- WORK ORDER:
Find the lines of data that contain the string "chan", then list them.

---

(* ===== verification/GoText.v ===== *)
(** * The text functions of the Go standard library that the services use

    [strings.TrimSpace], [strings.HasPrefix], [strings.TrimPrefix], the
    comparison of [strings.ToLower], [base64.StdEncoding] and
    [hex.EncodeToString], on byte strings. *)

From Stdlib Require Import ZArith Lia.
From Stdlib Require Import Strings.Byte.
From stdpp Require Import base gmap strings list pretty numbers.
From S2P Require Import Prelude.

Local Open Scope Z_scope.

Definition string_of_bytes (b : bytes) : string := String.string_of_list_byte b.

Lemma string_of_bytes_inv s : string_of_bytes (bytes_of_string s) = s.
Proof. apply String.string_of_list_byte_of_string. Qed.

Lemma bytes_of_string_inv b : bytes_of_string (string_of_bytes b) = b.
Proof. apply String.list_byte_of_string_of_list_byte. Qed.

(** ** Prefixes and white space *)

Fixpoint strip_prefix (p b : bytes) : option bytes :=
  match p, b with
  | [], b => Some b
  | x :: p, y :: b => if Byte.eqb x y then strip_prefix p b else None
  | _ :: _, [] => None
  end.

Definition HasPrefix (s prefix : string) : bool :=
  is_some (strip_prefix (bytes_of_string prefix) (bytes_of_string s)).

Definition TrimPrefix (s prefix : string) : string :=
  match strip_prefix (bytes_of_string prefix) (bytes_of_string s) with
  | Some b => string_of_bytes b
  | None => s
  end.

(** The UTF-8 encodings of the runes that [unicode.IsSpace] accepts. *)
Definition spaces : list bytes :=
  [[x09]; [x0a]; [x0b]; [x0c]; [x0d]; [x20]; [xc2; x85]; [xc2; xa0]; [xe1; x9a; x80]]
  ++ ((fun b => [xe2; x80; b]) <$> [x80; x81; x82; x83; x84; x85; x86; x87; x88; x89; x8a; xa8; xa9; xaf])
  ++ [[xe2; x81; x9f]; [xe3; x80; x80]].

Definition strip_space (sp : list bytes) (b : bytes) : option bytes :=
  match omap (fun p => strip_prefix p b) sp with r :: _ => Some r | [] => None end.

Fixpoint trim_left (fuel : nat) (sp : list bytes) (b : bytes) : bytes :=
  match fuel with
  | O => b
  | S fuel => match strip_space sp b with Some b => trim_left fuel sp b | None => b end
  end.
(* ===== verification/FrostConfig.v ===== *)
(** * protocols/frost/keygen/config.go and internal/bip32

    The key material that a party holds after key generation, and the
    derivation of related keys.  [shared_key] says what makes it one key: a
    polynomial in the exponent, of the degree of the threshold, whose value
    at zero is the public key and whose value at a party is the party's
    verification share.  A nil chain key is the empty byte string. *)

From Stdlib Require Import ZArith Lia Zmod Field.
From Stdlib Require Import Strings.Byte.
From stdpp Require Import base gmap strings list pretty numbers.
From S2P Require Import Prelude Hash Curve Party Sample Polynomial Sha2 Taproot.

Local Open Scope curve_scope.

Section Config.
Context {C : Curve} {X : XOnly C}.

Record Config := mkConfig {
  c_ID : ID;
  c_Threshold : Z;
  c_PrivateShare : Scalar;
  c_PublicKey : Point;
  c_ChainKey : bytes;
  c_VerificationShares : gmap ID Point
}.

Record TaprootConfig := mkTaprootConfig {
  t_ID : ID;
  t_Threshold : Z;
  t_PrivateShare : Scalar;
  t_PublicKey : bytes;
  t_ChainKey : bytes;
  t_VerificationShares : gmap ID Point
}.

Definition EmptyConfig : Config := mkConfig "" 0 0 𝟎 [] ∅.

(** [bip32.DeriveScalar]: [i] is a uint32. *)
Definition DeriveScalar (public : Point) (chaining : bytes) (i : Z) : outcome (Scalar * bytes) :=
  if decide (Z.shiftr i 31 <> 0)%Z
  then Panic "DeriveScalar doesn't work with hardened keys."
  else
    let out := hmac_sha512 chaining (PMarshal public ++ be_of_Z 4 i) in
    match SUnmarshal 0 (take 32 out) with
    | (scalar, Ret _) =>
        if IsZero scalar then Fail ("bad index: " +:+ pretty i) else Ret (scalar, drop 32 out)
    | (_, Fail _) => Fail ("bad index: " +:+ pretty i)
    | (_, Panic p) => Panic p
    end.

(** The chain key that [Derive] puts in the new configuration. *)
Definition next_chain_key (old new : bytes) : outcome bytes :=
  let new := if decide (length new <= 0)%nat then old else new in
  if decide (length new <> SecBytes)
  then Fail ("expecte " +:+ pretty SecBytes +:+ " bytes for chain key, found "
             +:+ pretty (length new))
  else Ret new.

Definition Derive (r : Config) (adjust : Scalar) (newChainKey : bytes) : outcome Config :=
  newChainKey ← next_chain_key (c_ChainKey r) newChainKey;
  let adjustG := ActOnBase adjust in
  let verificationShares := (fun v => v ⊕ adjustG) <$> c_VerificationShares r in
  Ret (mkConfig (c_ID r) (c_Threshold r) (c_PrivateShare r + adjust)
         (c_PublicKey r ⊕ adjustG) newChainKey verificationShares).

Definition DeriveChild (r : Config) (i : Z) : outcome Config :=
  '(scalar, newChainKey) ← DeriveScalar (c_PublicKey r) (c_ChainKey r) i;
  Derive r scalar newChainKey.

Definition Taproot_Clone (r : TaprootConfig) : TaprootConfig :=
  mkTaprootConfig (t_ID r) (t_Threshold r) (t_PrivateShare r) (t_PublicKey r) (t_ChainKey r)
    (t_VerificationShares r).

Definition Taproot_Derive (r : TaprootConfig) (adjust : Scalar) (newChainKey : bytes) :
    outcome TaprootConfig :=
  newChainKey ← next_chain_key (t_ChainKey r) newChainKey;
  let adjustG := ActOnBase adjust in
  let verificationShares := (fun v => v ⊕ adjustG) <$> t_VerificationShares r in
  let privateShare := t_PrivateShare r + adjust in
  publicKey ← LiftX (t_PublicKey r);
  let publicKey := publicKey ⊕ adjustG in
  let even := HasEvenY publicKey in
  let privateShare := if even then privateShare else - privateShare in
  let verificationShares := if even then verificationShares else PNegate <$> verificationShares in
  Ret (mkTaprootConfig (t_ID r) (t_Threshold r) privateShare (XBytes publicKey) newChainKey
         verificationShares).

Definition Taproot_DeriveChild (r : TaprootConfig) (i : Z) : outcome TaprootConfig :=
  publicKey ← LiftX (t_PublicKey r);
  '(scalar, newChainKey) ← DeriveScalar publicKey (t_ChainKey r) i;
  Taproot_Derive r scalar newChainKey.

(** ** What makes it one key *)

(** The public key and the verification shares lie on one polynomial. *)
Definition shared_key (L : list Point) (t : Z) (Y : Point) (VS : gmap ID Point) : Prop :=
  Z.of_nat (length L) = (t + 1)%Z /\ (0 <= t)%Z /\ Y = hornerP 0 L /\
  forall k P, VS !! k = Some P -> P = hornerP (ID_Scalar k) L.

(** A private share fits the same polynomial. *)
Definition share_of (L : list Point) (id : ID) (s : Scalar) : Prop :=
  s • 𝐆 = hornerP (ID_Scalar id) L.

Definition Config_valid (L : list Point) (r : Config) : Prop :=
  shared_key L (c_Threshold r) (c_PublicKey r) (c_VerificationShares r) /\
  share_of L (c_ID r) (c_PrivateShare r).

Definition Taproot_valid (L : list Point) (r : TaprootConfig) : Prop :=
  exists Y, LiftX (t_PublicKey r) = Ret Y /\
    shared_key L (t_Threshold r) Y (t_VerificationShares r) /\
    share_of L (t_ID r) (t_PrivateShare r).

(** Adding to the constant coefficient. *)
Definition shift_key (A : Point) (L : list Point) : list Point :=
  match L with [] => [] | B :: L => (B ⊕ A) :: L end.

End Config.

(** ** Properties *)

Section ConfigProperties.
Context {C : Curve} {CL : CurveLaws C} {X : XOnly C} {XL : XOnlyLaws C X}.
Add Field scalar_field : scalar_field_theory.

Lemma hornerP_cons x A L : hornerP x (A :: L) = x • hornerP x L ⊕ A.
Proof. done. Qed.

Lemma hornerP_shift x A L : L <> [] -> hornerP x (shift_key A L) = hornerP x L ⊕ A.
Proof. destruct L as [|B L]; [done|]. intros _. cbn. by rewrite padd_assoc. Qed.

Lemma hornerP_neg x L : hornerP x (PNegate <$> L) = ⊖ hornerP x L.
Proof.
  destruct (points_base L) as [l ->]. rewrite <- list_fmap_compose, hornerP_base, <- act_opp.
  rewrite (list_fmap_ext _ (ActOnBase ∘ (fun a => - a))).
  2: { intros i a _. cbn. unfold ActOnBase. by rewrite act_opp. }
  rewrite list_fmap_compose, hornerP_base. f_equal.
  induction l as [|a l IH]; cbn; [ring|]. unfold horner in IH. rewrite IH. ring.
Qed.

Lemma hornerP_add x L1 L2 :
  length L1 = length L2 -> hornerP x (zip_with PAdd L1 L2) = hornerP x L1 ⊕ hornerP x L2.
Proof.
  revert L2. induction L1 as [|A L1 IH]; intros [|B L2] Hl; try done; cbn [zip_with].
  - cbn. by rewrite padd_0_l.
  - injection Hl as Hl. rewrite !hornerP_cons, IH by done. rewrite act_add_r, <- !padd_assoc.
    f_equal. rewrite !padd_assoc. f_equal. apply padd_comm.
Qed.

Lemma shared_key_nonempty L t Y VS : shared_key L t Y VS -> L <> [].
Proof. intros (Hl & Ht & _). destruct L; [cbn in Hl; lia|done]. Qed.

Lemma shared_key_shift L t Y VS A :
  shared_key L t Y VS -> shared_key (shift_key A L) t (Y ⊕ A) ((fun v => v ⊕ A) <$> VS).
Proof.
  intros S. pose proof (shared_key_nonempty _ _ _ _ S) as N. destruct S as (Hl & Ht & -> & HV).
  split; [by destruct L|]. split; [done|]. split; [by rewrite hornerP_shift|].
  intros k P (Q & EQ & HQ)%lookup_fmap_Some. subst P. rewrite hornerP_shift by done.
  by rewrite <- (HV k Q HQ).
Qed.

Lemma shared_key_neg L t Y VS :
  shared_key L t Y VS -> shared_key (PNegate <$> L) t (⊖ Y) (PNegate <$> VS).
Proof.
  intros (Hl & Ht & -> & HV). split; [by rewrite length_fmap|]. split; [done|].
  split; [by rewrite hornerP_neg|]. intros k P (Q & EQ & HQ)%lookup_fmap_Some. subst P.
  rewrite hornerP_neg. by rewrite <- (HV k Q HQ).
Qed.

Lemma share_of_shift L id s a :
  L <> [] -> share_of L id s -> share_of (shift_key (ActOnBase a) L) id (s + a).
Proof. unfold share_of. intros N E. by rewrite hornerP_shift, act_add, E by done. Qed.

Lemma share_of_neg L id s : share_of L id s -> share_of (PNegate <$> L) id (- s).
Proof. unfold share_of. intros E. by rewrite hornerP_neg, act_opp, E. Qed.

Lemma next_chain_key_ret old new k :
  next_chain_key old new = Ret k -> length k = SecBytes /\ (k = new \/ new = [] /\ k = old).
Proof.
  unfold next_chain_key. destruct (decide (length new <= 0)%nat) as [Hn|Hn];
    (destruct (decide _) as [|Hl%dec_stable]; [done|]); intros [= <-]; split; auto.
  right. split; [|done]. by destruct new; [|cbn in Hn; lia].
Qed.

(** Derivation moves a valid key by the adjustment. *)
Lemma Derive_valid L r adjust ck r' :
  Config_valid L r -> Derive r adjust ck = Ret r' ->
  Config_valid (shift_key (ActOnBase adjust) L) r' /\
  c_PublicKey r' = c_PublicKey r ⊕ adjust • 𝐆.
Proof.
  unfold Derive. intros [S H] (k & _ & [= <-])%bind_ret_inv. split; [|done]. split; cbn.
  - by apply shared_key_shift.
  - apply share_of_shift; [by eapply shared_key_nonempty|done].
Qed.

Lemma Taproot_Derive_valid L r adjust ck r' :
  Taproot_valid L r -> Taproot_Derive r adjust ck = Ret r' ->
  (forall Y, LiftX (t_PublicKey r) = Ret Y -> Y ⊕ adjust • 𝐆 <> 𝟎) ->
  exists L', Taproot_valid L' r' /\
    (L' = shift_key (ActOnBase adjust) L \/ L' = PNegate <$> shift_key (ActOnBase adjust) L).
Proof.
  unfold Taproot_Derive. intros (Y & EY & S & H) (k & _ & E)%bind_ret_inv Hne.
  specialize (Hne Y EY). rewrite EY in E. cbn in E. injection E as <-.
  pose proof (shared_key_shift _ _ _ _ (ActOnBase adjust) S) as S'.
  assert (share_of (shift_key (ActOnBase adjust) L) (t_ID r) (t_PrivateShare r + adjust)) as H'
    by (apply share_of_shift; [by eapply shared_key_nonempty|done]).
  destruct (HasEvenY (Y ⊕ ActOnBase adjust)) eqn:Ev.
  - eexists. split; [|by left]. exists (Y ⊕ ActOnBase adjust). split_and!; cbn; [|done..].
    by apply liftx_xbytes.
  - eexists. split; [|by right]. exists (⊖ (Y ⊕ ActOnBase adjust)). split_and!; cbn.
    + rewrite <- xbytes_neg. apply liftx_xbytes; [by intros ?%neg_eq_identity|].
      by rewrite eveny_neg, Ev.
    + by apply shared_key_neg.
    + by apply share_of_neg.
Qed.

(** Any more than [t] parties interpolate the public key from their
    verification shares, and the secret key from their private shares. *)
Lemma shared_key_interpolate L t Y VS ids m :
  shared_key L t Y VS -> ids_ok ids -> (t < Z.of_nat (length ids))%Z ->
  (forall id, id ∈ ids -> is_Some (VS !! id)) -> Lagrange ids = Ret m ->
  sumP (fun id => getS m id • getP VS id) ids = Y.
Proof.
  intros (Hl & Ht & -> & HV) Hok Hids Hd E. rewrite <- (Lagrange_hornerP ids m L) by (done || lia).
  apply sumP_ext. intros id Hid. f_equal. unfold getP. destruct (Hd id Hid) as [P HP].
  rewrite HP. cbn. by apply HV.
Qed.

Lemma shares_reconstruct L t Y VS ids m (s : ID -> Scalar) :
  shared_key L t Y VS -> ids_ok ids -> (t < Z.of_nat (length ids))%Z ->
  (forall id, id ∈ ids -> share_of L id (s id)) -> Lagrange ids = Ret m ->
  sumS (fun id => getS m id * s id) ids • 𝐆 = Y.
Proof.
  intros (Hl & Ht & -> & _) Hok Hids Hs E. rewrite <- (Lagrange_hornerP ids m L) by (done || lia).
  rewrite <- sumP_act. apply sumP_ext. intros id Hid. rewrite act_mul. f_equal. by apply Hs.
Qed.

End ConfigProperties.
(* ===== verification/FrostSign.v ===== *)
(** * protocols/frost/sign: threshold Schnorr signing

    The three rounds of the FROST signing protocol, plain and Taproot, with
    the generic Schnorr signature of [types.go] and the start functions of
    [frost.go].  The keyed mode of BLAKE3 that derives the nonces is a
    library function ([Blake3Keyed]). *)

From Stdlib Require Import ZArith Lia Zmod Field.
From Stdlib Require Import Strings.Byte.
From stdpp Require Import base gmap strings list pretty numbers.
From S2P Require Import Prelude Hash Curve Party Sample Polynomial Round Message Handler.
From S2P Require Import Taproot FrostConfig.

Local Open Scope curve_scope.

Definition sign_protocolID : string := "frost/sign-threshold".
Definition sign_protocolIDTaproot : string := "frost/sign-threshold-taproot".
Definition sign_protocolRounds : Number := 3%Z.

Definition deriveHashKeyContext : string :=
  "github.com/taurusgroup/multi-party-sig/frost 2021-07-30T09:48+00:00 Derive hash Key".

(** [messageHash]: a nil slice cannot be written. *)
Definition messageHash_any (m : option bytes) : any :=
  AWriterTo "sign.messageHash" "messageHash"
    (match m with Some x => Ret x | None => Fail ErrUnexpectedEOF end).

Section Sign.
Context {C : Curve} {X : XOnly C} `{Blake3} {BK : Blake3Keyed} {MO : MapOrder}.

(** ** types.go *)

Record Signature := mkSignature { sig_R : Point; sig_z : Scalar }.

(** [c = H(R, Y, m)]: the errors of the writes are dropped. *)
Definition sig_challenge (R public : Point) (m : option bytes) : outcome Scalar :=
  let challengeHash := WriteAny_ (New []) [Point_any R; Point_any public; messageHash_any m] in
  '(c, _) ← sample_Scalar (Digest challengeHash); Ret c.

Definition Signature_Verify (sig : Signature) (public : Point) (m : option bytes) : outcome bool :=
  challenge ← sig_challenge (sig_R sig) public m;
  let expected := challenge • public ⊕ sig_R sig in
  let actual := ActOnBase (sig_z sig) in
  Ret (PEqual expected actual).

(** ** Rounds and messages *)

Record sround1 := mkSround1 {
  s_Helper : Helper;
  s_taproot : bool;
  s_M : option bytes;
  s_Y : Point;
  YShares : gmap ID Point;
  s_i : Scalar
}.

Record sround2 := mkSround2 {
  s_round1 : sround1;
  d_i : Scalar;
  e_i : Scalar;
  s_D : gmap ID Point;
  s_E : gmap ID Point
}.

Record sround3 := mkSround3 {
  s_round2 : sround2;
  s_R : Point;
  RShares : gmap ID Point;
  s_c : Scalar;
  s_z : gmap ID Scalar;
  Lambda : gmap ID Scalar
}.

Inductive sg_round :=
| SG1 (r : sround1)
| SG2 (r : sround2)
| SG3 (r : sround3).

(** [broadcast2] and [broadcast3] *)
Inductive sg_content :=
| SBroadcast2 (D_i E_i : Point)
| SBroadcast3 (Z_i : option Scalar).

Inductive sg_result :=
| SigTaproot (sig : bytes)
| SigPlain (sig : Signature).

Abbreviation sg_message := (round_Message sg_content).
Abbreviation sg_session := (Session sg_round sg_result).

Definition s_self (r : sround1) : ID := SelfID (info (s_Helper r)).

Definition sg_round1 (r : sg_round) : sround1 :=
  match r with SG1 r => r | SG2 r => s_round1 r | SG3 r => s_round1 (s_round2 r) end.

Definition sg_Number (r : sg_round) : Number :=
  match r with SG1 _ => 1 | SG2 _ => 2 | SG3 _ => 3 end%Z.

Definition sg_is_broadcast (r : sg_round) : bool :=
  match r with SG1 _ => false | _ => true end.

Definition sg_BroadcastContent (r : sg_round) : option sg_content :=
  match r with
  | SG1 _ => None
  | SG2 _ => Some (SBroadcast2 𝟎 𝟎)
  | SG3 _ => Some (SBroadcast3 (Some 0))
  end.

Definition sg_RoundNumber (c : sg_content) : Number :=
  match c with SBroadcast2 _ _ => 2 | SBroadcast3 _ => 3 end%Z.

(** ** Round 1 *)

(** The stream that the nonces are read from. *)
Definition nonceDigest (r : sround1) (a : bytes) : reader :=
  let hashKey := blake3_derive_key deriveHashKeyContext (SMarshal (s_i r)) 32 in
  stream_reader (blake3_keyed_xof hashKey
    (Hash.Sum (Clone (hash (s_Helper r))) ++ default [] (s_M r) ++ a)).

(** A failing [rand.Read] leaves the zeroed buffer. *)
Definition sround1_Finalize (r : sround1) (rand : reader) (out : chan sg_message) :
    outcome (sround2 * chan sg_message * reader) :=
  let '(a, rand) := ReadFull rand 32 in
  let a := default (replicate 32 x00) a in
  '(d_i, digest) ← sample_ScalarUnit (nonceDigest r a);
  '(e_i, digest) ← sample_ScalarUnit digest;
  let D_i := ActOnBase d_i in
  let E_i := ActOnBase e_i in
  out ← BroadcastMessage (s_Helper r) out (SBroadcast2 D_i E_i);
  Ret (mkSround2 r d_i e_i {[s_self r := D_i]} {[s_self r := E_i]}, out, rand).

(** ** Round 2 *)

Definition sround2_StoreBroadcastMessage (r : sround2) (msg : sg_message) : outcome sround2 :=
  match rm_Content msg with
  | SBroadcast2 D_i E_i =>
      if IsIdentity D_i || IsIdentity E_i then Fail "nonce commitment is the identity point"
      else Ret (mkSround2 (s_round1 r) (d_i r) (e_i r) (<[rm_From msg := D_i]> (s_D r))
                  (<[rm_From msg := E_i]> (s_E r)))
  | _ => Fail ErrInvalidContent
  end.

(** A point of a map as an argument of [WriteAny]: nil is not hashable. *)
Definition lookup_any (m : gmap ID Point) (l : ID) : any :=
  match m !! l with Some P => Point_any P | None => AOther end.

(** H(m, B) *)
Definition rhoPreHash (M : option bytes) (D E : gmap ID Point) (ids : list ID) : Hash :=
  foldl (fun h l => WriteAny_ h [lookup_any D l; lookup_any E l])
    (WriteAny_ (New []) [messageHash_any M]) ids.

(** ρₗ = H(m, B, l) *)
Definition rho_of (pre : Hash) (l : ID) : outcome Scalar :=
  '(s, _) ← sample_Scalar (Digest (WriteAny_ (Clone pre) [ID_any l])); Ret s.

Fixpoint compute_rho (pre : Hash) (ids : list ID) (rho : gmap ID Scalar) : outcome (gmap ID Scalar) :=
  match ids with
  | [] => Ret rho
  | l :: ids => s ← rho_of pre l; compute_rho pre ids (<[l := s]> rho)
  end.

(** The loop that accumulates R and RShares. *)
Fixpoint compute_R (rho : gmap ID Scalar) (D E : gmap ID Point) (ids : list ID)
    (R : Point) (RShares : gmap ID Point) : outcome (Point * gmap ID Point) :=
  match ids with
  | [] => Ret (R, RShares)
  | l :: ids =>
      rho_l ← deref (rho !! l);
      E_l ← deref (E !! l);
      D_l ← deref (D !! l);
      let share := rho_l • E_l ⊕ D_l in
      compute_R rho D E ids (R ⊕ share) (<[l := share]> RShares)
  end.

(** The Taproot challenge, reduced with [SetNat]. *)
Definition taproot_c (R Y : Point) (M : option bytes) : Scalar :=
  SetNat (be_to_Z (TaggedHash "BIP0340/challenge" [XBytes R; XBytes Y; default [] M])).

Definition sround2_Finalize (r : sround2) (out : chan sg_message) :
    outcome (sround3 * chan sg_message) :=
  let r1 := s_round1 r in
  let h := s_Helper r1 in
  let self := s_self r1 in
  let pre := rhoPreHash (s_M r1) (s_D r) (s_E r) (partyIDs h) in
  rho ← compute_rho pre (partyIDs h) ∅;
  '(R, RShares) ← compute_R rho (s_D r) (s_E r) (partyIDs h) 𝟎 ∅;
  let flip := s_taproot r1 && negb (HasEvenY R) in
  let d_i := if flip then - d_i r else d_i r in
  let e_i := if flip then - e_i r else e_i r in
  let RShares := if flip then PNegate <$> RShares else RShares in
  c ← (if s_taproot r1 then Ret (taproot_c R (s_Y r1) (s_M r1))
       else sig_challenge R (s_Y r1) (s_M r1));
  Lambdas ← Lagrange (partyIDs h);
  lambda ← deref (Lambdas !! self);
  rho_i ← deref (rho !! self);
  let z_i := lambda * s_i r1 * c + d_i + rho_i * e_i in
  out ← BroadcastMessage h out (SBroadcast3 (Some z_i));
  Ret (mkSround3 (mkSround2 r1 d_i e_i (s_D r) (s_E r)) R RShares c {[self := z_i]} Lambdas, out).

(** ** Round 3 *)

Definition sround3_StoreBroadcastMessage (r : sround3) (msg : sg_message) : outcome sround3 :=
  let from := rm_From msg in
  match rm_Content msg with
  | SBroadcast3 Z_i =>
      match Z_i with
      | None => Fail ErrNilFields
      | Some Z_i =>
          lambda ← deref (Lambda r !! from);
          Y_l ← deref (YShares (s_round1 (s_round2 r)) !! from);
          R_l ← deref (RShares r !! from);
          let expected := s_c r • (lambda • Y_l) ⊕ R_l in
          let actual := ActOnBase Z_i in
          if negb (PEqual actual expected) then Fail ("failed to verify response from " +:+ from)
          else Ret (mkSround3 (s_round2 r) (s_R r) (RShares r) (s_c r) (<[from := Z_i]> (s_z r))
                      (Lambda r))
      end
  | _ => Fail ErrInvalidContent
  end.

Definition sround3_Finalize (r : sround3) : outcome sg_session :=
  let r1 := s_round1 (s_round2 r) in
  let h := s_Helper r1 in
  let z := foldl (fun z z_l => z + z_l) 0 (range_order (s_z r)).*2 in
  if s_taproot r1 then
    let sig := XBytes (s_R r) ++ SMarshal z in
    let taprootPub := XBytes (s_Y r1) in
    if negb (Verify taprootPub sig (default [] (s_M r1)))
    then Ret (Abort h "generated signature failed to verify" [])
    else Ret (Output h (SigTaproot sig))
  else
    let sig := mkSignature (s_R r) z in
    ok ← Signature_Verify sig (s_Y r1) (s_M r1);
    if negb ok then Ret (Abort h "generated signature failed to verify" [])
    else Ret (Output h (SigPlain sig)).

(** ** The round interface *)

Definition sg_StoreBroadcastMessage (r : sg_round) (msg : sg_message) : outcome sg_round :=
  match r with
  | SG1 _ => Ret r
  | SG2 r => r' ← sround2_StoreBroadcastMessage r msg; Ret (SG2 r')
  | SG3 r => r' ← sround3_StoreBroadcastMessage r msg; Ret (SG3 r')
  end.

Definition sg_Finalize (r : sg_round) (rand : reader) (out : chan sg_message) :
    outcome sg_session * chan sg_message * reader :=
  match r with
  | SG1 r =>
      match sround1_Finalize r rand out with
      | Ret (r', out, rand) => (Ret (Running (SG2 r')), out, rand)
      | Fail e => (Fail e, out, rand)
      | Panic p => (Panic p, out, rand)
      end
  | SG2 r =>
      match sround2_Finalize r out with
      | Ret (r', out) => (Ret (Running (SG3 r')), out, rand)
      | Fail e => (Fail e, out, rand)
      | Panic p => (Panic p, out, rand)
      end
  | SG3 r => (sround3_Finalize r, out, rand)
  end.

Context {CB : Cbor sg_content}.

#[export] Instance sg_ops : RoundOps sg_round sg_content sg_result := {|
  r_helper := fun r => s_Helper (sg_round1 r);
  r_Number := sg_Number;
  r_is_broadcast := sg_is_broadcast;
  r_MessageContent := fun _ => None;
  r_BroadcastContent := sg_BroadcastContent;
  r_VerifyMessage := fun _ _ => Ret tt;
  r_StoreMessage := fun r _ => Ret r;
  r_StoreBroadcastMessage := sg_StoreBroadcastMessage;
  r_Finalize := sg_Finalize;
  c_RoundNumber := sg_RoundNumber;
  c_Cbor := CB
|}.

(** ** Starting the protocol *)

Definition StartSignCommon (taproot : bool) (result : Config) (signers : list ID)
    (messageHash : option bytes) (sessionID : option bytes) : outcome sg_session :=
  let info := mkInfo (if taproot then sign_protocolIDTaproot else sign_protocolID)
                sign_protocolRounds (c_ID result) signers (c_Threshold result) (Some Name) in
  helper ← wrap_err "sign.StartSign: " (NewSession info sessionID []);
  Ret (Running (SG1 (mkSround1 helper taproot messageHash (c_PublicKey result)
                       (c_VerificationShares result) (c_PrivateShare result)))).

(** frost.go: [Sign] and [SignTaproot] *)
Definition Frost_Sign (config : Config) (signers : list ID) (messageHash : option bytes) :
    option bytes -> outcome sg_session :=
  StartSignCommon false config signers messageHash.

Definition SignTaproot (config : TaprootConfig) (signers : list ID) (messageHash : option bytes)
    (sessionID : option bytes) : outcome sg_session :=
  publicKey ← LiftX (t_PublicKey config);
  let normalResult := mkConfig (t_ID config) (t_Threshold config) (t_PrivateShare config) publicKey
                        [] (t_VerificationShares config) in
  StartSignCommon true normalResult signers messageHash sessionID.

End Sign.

---

- ANSWER TO THIS PROBLEM:
Definition sround1_Finalize (r : sround1) (rand : reader) (out : chan sg_message) :
    outcome (sround2 * chan sg_message * reader) :=
Definition sround2_Finalize (r : sround2) (out : chan sg_message) :
    outcome (sround3 * chan sg_message) :=
Definition sg_Finalize (r : sg_round) (rand : reader) (out : chan sg_message) :
    outcome sg_session * chan sg_message * reader :=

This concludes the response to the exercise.